#### [INPUT FOR THIS TASK]
•••

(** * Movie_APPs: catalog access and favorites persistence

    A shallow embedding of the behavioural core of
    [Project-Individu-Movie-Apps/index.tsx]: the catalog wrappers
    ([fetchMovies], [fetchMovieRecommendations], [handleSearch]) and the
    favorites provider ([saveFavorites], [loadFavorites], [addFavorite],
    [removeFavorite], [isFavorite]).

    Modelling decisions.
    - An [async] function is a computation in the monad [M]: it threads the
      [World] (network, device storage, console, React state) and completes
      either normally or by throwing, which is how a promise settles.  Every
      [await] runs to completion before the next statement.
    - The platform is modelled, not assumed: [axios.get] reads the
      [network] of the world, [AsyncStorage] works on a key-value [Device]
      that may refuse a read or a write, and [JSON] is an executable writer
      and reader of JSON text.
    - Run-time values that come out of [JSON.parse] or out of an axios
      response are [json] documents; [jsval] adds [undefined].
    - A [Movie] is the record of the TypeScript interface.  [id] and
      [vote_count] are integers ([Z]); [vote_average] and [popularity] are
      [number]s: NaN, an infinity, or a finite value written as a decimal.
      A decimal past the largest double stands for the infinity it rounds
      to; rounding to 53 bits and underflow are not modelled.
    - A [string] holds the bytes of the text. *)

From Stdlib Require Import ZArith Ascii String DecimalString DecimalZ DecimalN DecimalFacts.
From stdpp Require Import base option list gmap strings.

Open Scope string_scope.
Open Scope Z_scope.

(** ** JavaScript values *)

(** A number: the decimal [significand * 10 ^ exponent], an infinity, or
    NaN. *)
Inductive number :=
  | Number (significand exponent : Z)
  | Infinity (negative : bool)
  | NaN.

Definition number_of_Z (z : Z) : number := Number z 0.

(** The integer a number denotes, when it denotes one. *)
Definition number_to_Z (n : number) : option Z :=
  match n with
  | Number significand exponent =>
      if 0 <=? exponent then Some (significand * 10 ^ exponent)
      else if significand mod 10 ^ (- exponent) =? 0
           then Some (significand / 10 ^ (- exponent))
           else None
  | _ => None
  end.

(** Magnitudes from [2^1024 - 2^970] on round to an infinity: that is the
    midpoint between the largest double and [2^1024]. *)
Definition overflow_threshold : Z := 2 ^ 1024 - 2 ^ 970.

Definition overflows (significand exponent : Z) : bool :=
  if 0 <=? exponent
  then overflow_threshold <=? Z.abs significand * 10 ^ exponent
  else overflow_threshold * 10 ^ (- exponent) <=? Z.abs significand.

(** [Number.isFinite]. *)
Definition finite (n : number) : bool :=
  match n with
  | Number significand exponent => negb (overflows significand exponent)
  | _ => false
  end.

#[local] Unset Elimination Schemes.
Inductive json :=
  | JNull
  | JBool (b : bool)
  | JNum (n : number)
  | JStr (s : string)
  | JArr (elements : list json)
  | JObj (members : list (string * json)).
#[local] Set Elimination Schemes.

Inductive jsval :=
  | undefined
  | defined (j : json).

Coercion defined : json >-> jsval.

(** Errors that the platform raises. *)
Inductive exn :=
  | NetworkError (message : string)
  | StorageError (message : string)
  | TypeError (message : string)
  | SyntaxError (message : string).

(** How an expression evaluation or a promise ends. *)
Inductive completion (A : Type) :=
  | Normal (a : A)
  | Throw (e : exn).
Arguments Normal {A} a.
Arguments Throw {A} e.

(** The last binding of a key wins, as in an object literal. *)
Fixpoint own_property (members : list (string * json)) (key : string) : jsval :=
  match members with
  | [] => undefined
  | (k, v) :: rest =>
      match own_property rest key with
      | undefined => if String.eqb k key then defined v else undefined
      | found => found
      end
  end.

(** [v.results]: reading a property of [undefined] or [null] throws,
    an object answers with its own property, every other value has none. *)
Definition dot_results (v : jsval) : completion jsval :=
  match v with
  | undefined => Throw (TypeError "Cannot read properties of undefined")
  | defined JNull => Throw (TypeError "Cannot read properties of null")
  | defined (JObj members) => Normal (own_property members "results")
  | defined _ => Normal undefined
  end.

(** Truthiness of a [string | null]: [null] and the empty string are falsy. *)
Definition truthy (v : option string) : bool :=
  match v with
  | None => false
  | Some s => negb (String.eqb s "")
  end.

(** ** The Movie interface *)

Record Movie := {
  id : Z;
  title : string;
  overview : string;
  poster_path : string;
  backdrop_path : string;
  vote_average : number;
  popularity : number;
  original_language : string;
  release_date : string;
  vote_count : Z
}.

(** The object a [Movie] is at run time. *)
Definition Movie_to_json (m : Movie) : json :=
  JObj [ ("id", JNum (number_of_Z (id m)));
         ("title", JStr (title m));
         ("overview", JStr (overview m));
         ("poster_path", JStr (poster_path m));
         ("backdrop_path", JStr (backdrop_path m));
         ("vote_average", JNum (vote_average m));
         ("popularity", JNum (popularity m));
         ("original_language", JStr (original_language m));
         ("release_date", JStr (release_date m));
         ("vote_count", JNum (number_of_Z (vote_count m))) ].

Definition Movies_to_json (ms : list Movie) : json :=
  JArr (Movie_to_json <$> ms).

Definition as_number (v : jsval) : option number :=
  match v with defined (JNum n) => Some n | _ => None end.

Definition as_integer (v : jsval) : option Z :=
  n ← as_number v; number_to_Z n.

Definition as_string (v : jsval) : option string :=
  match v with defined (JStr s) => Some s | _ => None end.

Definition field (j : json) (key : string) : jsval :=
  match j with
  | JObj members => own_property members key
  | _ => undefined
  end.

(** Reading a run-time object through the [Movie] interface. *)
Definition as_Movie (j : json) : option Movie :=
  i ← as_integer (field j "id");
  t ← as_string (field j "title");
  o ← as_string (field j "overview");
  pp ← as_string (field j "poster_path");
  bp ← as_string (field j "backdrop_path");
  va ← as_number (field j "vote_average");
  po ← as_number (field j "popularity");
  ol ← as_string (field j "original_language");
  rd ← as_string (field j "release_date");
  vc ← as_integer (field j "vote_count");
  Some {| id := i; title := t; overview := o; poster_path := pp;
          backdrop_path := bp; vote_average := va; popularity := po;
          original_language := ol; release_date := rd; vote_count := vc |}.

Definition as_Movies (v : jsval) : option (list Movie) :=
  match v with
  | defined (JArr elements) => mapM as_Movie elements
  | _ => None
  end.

•••

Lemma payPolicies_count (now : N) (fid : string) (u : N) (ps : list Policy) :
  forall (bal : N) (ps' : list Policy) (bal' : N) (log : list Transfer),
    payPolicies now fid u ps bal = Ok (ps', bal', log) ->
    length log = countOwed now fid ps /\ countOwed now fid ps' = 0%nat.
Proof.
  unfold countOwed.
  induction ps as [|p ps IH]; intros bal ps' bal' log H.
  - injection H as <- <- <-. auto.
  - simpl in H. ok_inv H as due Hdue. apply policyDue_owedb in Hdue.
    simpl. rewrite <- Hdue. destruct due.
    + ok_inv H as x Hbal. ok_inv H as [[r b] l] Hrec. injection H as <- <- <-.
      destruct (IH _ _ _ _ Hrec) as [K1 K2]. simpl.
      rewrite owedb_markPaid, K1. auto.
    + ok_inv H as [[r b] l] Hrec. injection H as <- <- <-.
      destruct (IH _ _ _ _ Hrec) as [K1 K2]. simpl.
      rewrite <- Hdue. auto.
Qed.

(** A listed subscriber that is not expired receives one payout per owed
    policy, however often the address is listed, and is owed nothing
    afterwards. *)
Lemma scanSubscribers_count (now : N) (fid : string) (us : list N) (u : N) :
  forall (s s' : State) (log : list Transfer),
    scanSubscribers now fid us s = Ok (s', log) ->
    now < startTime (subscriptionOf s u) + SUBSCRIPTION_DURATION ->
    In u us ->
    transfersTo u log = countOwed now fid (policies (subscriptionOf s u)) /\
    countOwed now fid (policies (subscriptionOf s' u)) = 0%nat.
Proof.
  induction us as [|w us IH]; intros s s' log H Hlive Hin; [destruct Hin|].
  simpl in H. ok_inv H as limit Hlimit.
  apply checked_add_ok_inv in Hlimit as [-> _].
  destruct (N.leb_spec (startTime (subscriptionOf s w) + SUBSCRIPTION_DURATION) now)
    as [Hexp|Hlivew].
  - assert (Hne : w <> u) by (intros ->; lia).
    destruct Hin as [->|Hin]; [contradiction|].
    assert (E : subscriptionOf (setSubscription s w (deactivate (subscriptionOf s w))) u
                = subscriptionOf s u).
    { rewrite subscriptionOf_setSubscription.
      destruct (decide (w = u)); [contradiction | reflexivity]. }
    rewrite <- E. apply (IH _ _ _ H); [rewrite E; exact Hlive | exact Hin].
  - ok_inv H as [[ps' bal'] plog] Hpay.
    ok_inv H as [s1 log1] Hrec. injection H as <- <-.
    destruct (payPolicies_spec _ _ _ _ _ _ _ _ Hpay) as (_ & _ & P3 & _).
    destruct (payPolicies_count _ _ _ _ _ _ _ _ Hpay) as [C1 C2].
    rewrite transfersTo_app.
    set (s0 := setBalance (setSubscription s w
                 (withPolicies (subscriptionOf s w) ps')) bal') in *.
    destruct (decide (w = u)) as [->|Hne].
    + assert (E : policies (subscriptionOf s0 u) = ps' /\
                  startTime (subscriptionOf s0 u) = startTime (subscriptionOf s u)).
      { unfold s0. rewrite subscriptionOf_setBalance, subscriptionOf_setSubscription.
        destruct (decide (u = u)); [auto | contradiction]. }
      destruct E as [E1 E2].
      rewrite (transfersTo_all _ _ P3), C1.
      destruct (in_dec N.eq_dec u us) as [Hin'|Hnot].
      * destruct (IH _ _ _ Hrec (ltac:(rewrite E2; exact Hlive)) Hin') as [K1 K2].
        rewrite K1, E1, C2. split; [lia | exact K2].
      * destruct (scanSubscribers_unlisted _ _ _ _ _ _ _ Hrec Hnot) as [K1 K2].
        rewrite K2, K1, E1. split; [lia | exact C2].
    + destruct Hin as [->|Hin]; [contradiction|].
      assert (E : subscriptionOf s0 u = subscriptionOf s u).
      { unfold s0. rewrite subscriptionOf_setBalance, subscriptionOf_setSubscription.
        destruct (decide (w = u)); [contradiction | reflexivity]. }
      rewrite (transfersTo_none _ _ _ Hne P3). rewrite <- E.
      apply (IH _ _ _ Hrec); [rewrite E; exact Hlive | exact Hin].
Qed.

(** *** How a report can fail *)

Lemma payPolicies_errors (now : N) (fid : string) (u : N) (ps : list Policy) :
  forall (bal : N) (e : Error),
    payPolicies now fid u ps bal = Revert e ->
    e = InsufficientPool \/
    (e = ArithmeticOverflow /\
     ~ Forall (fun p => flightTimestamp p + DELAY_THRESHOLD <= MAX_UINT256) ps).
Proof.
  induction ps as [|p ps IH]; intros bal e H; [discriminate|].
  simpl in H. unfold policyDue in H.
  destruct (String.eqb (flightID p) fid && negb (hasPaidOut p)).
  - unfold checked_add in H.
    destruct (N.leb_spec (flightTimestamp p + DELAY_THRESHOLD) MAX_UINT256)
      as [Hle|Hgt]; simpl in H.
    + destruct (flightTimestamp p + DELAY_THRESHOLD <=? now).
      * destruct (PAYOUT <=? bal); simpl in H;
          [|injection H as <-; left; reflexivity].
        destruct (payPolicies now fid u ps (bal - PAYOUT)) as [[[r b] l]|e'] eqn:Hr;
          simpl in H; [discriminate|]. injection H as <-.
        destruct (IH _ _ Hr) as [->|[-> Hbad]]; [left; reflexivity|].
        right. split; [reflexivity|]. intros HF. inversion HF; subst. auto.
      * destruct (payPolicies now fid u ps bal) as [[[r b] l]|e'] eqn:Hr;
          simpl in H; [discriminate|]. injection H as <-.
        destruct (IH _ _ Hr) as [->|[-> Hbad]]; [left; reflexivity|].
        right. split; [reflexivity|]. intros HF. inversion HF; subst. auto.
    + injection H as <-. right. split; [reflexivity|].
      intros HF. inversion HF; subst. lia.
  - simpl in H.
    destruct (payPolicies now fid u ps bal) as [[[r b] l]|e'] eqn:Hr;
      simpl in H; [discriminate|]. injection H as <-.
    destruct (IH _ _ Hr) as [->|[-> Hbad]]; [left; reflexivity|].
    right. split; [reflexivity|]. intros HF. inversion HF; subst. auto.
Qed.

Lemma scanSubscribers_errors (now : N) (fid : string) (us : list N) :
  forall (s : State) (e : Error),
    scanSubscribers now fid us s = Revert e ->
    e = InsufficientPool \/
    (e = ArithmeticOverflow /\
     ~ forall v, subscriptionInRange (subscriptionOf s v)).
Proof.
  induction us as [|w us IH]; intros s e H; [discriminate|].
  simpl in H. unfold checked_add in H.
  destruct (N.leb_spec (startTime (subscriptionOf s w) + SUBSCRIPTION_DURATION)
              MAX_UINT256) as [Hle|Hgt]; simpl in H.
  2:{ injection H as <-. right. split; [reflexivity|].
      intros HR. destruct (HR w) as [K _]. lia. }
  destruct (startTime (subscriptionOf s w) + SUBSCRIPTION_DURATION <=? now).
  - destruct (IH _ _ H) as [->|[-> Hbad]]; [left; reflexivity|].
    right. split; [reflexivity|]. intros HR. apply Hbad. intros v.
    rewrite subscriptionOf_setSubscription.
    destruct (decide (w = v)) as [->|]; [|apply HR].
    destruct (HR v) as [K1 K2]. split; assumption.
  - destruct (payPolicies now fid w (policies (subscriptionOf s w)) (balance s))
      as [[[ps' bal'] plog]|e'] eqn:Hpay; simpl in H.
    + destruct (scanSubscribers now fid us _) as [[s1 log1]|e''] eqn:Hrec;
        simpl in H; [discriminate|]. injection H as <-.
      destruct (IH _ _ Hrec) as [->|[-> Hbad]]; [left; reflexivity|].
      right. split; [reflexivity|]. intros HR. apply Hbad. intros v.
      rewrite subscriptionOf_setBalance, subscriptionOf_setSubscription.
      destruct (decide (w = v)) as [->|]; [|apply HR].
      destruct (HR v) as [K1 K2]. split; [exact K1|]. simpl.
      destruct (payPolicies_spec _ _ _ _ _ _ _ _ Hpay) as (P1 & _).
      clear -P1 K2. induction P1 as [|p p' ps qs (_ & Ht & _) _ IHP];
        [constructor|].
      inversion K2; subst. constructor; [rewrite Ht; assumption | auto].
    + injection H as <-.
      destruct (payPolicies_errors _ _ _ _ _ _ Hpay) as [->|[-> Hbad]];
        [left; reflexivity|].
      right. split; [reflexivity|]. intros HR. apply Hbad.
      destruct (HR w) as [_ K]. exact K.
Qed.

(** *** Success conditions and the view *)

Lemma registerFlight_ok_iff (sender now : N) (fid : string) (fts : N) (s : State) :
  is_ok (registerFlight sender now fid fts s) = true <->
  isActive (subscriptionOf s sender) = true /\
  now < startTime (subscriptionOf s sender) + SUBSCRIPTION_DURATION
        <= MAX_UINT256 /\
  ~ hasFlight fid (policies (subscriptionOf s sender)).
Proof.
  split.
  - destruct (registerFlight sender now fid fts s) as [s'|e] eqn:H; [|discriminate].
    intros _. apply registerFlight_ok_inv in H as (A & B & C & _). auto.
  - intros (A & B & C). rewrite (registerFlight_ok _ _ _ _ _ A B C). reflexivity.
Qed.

•••

#### [EXERCISE BRIEF]
Reply with nothing except the number of lines in the records that include the word "plog".

#### [TASK ANSWER]
2